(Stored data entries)

------------------------------------------------------------------------

(** What [continue] does to the system. *)
Record continued r (k i : nat) (hd : list nat) (s : Cluster.Cluster) r' (n : Node) (cs : list Call) : Prop := {
  ct_node : Cluster.nodes s !! i = Some n;
  ct_world : world (sys r') = <[k := n]> (world (sys r));
  ct_calls : calls (sys r') = calls (sys r) ++ cs;
  ct_sent : sent r' = sent r ++ map (pair k) (Cluster.net s);
  ct_handled : handled r' = hd;
  ct_slots : slots r' = slots r;
  ct_owners : owners r' = owners r;
  ct_history : if running r k
    then lost r' = lost r /\ r_elections r' = Cluster.elections s /\ r_created r' = Cluster.created s
    else lost r' = lost r ++ seq (length (sent r)) (length cs) /\
         r_elections r' = r_elections r /\ r_created r' = r_created r;
}.

Lemma fresh_carries N r r' q k c m :
  grows r r' -> fresh_call N r k c m -> owners r !! k = Some (Cluster.m_src m) ->
  (q ∈ lost r' -> is_killed r' k) -> carries N r' q c k m.
Proof.
  intros Hg [F1 F2 F3 F4 F5 (meth & args & e & F6 & F7 & F8)] Ho Hl. split; try done.
  - by eapply prefix_lookup_Some; [|apply Hg].
  - exists meth, args, e. split; [done|]. split; [by eapply grows_end|done].
  - split; [by rewrite F2|by rewrite F3].
  - exists m. unfold call_messages. by rewrite F1.
  - intros Hq. split; [by rewrite F3|]. rewrite F2. by apply Hl.
Qed.

Lemma continue_ok N r k i hd s o :
  rpc_ok N r -> owners r !! k = Some i -> Forall (fun m => Cluster.m_src m = i) (Cluster.net s) ->
  (forall q, q ∈ hd -> exists c, calls (sys r) !! q = Some c /\ c_log c <> []) ->
  continue r k i hd s = Some o ->
  exists r' n cs, o = Ret r' /\ rpc_ok N r' /\ continued r k i hd s r' n cs /\
    Forall2 (fresh_call N r k) cs (Cluster.net s).
Proof.
  intros Hr Hk Hsrc Hhd. unfold continue. destruct (Cluster.nodes s !! i) as [n|] eqn:Hn; [|done].
  cbn [mbind option_bind]. destruct (names r !! k) as [peers|] eqn:Hp; [|done]. cbn [mbind option_bind].
  destruct (issue_all _ _ _) as [oy|] eqn:Hi; [|done]. cbn [mbind option_bind].
  pose proof (ok_wired _ _ Hr) as Hw.
  apply (issue_all_spec N r k) in Hi as (cs & -> & Hcs); [|done..]. cbn [mbind outcome_bind]. intros [= <-].
  pose proof (Forall2_length _ _ _ Hcs) as Hlen.
  match goal with |- exists r' n cs, Ret ?x = Ret r' /\ _ => set (r' := x) end.
  assert (continued r k i hd s r' n cs) as Hct by (subst r'; destruct (running r k) eqn:Hrun;
    split; try done; rewrite Hrun; split_and!; try done; by rewrite Hlen).
  assert (names r' = names r) as Hnm by (subst r'; by destruct (running r k)).
  assert (net (sys r') = net (sys r) /\ heap (sys r') = heap (sys r)) as [Hnet Hheap]
    by (subst r'; by destruct (running r k)).
  exists r', n, cs. split; [done|]. split; [|done]. clearbody r'. clear Hn.
  destruct Hct as [T1 T2 T3 T4 T5 T6 T7 T8]. destruct Hr as [K1 K2 K3 K4 K5 K6].
  assert (grows r r') as Hg by by apply grows_same.
  assert (forall q, q ∈ lost r' -> q ∈ lost r \/ is_killed r k /\ (length (sent r) <= q < length (sent r) + length cs)%nat) as Hl.
  { intros q. destruct (running r k) eqn:Hrun; destruct T8 as (-> & _ & _); [by left|].
    intros [Hq|Hq%elem_of_seq]%elem_of_app; [by left|right]. split; [|done].
    split; [by eapply lookup_lt_Some|done]. }
  split.
  - apply (wired_same N r); rewrite ?Hnet, ?Hheap, ?T2, ?length_insert; done.
  - by rewrite T3, T4, !length_app, length_map, K2, Hlen.
  - rewrite T5, T3. intros q (c & Hc & Hlog)%Hhd. exists c. split; [|done]. by apply lookup_app_l_Some.
  - rewrite T3, length_app. intros q [Hq%K4|[_ Hq]]%Hl; rewrite ?K2 in *; lia.
  - intros q c k0 m. rewrite T3, T4. intros [Hc|[Hle Hc]]%lookup_app_Some Hm.
    + rewrite lookup_app_l in Hm by (rewrite K2; by eapply lookup_lt_Some).
      eapply carries_grows; [exact Hg| |by apply K5]. intros [?|[_ Hq]]%Hl; [done|].
      apply lookup_lt_Some in Hc. rewrite K2 in *. lia.
    + rewrite lookup_app_r, K2 in Hm by (rewrite K2; lia). rewrite list_lookup_fmap in Hm.
      destruct (Cluster.net s !! (q - length (calls (sys r)))%nat) as [m0|] eqn:Hm0; [|done].
      injection Hm as <- <-. rewrite Forall_forall in Hsrc.
      eapply fresh_carries; [exact Hg|by eapply Forall2_lookup_lr|rewrite Hk; f_equal|].
      * symmetry. apply Hsrc. by eapply list_elem_of_lookup_2.
      * intros [Hq%K4|[Hq _]]%Hl; [lia|by apply Hg].
  - unfold calls_ok. rewrite T3. apply Forall_app. split; [done|].
    clear -Hcs. induction Hcs as [|c m cs ms Hf _ IH]; constructor; [apply Hf|done].
Qed.

(** ** The tables of the network *)

(** Ends were disabled, nothing else. *)
Record disables (rn rn' : Network) : Prop := {
  di_ends : ends rn' = ends rn;
  di_servers : servers rn' = servers rn;
  di_connections : connections rn' = connections rn;
  di_enabled : forall e, is_enabled rn e = false -> is_enabled rn' e = false;
}.

Lemma disables_refl rn : disables rn rn.
Proof. by split. Qed.

Lemma disables_trans rn1 rn2 rn3 : disables rn1 rn2 -> disables rn2 rn3 -> disables rn1 rn3.
Proof. intros [] []. split; [congruence..|auto]. Qed.

Lemma enable_name_disables ns j rn : disables rn (enable_name ns j false rn).
Proof.
  unfold enable_name. destruct (ns !! j) as [e|]; [|apply disables_refl]. split; try done.
  intros e' He. rewrite is_enabled_Enable. by case_decide.
Qed.

Lemma fold_disables (f : Network -> nat -> Network) js rn :
  (forall rn j, disables rn (f rn j)) -> disables rn (fold_left f js rn).
Proof.
  intros Hf. revert rn. induction js as [|j js IH]; intros rn; [apply disables_refl|].
  eapply disables_trans; [apply Hf|apply IH].
Qed.

Lemma disconnect_disables r i rn : disables rn (disconnect_net r i rn).
Proof.
  unfold disconnect_net. cbv zeta.
  eapply disables_trans; apply fold_disables; intros; apply enable_name_disables.
Qed.

Lemma disconnect_disabled r i rn j e :
  (j < length (slots r))%nat -> endnames r i !! j = Some e ->
  is_enabled (disconnect_net r i rn) (IString e) = false.
Proof.
  intros Hj He. unfold disconnect_net. cbv zeta.
  eapply di_enabled; [apply fold_disables; intros; apply enable_name_disables|].
  assert (j ∈ seq 0 (length (slots r))) as Hin by (apply elem_of_seq; lia).
  apply list_elem_of_split in Hin as (l1 & l2 & ->). rewrite fold_left_app. cbn [fold_left].
  eapply di_enabled; [apply fold_disables; intros; apply enable_name_disables|].
  unfold enable_name. rewrite He, is_enabled_Enable. by rewrite decide_True.
Qed.

Lemma server_of_crash r i rn j sid :
  server_of (crash_net r i rn) (peer_name j) = Some sid -> j <> i /\ server_of rn (peer_name j) = Some sid.
Proof.
  unfold crash_net, server_of, DeleteServer. cbn. rewrite (di_servers _ _ (disconnect_disables r i rn)).
  destruct (decide (j = i)) as [->|Hne]; [by rewrite lookup_insert_eq|].
  rewrite lookup_insert_ne; [done|]. unfold peer_name. intros [= Hn]. lia.
Qed.

Lemma slots_running_inj N r i i' k :
  wired N r -> slots r !! i = Some (Running k) -> slots r !! i' = Some (Running k) -> i = i'.
Proof. intros Hw Hi%(wd_running _ _ Hw) Hi'%(wd_running _ _ Hw). congruence. Qed.

Lemma running_slot N r i k :
  wired N r -> owners r !! k = Some i -> running r k = true -> slots r !! i = Some (Running k).
Proof.
  intros Hw Ho. unfold running. rewrite bool_decide_eq_true.
  intros [i' Hi']%list_elem_of_lookup. pose proof (wd_running _ _ Hw _ _ Hi') as Ho'. congruence.
Qed.

(** ** A crash *)

(** What [crash] does to the system. *)
Record crashed r (i : nat) r' : Prop := {
  cr_net : net (sys r') = crash_net r i (net (sys r));
  cr_heap : heap (sys r') = heap (sys r);
  cr_world : length (world (sys r')) = length (world (sys r));
  cr_calls : calls (sys r') = calls (sys r);
  cr_slot : is_Some (slots r !! i);
  cr_slots : exists last saved crashes, slots r' = <[i := Down last saved crashes]> (slots r);
  cr_objects : owners r' = owners r /\ names r' = names r;
  cr_rest : sent r' = sent r /\ handled r' = handled r /\ lost r' = lost r;
}.

Lemma crash_crashed r i r' : crash r i = Some r' -> crashed r i r'.
Proof.
  unfold crash. destruct (slots r !! i) as [[k|last saved crashes]|] eqn:Hi; [| |done].
  - destruct (world (sys r) !! k) as [n|]; [|done]. cbn [mbind option_bind]. intros [= <-].
    split; try done; [cbn; apply length_insert|by do 3 eexists].
  - intros [= <-]. split; try done. by do 3 eexists.
Qed.

Section crashed.
Variables (N : nat) (r r' : RpcSys) (i : nat).
Hypothesis Hw : wired N r.
Hypothesis Hcr : crashed r i r'.

(** The object of peer [i] runs no more; the others run on. *)
Lemma crashed_slot j k : slots r' !! j = Some (Running k) <-> j <> i /\ slots r !! j = Some (Running k).
Proof using Hcr.
  destruct (cr_slots _ _ _ Hcr) as (last & saved & crashes & ->). rewrite list_lookup_insert_Some. naive_solver.
Qed.

Lemma crashed_running k : running r' k = true <-> slots r !! i <> Some (Running k) /\ running r k = true.
Proof using Hcr Hw.
  unfold running. rewrite !bool_decide_eq_true, !list_elem_of_lookup. split.
  - intros [j [Hne Hj]%crashed_slot]. split; [|by exists j]. intros Hi. apply Hne. by eapply slots_running_inj.
  - intros [Hne [j Hj]]. exists j. apply crashed_slot. split; [congruence|done].
Qed.

Lemma crashed_grows : grows r r'.
Proof using Hcr Hw.
  destruct (cr_objects _ _ _ Hcr) as [Ho Hn]. split; [by rewrite Ho|by rewrite Hn|].
  intros k [Hl Hk]. split; [by rewrite Ho|]. apply not_true_iff_false. intros [_ H]%crashed_running. congruence.
Qed.

(** [disconnect] disables the ends of the object that ran. *)
Lemma disconnect_own k rn j e :
  slots r !! i = Some (Running k) -> end_of r k j = Some e ->
  is_enabled (disconnect_net r i rn) (IString e) = false.
Proof using Hw.
  intros Hi He. unfold end_of in He. apply (disconnect_disabled r i _ j).
  - destruct (names r !! k) as [ns|] eqn:Hns; [|done]. rewrite (wd_slots _ _ Hw), <- (wd_named _ _ Hw _ _ Hns).
    by eapply lookup_lt_Some.
  - unfold endnames. rewrite Hi. by destruct (names r !! k).
Qed.

Lemma crashed_disabled k j e :
  is_killed r' k -> end_of r k j = Some e -> is_enabled (disconnect_net r i (net (sys r))) (IString e) = false.
Proof using Hcr Hw.
  intros [Hl Hk] He. rewrite (proj1 (cr_objects _ _ _ Hcr)) in Hl.
  destruct (decide (slots r !! i = Some (Running k))) as [Hi|Hi]; [by eapply disconnect_own|].
  apply (di_enabled _ _ (disconnect_disables r i _)), (wd_killed _ _ Hw k j); [|done].
  split; [done|]. apply not_true_iff_false. intros H.
  assert (running r' k = true) as H' by by apply crashed_running. congruence.
Qed.

Lemma crashed_wired : wired N r'.
Proof using Hcr Hw.
  pose proof (disconnect_disables r i (net (sys r))) as Hdis. pose proof crashed_disabled as Hk.
  destruct Hcr as [C1 C2 C3 C4 C5 (last & saved & crashes & C6) [C7 C8] C9].
  split; rewrite ?C1, ?C2, ?C3, ?C7, ?C8; try apply Hw.
  - rewrite C6, length_insert. apply Hw.
  - intros j k [_ Hj]%crashed_slot. by apply Hw.
  - intros k j e. unfold end_of. rewrite C8. intros He. unfold connection. cbn.
    rewrite (di_ends _ _ Hdis), (di_connections _ _ Hdis). by apply (wd_ends _ _ Hw k j).
  - intros k j k' j' e. unfold end_of. rewrite C8. apply (wd_distinct _ _ Hw).
  - intros k j e Hkl. unfold end_of. rewrite C8. by apply Hk.
  - intros j sid [Hne Hs%(wd_registered _ _ Hw)]%server_of_crash. by rewrite C6, list_lookup_insert_ne.
Qed.

End crashed.

Lemma crash_ok N r i r' : rpc_ok N r -> crash r i = Some r' -> rpc_ok N r'.
Proof.
  intros Hr Hcr%crash_crashed. pose proof (ok_wired _ _ Hr) as Hw. destruct (cr_rest _ _ _ Hcr) as (Es & Eh & El).
  pose proof (cr_calls _ _ _ Hcr) as Ec. destruct Hr as [K1 K2 K3 K4 K5 K6]. split; rewrite ?Es, ?Eh, ?El, ?Ec; try done.
  - by eapply crashed_wired.
  - intros q c k m Hc Hm. eapply carries_grows; [by eapply crashed_grows|by rewrite El|by apply K5].
  - unfold calls_ok. by rewrite Ec.
Qed.

(** ** A start *)

Lemma make_ends_spec ns j0 rn rn' :
  make_ends ns j0 rn = Ret rn' ->
  NoDup ns /\ servers rn' = servers rn /\
  (forall j e, ns !! j = Some e -> ends rn !! IString e = None /\
    ends rn' !! IString e = Some (mkClientEnd (IString e)) /\
    connection rn' (IString e) = peer_name (j0 + j)) /\
  (forall e, e ∉ ns -> ends rn' !! IString e = ends rn !! IString e /\
    connection rn' (IString e) = connection rn (IString e) /\
    is_enabled rn' (IString e) = is_enabled rn (IString e)).
Proof.
  revert j0 rn. induction ns as [|e ns IH]; intros j0 rn; cbn [make_ends].
  { intros [= <-]. split; [constructor|]. split; [done|]. by split. }
  unfold MakeEnd. destruct (ends rn !! IString e) as [ce|] eqn:He; [done|]. cbn [mbind outcome_bind].
  set (rn1 := Connect _ _ _). intros (Hnd & Hsv & Hnew & Hold)%IH.
  assert (ends rn1 = <[IString e := mkClientEnd (IString e)]> (ends rn)) as He1 by done.
  assert (e ∉ ns) as Hni.
  { intros [j Hj]%list_elem_of_lookup. destruct (Hnew j e Hj) as [H _]. by rewrite He1, lookup_insert_eq in H. }
  split; [by constructor|]. split; [done|]. split.
  - intros [|j] e'; cbn [lookup list_lookup].
    + intros [= <-]. destruct (Hold e Hni) as (-> & -> & _). split; [done|]. split; [by rewrite He1, lookup_insert_eq|].
      rewrite Nat.add_0_r. unfold connection. cbn. by rewrite lookup_insert_eq.
    + intros Hj. destruct (Hnew j e' Hj) as (H1 & H2 & H3). split; [|by rewrite Nat.add_succ_r].
      rewrite He1, lookup_insert_ne in H1; [done|]. intros [= ->]. apply Hni. by eapply list_elem_of_lookup_2.
  - intros e' [Hne Hnin]%not_elem_of_cons. destruct (Hold e' Hnin) as (-> & -> & ->).
    unfold connection, is_enabled. cbn. by rewrite !lookup_insert_ne by congruence.
Qed.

------------------------------------------------------------------------

Wherever the line holding "else lost r'" falls in the entries above, copy exactly from it through the line holding "intros Hg [F1", inclusive, and add nothing.

(REPLY):
    else lost r' = lost r ++ seq (length (sent r)) (length cs) /\
         r_elections r' = r_elections r /\ r_created r' = r_created r;
}.

Lemma fresh_carries N r r' q k c m :
  grows r r' -> fresh_call N r k c m -> owners r !! k = Some (Cluster.m_src m) ->
  (q ∈ lost r' -> is_killed r' k) -> carries N r' q c k m.
Proof.
  intros Hg [F1 F2 F3 F4 F5 (meth & args & e & F6 & F7 & F8)] Ho Hl. split; try done.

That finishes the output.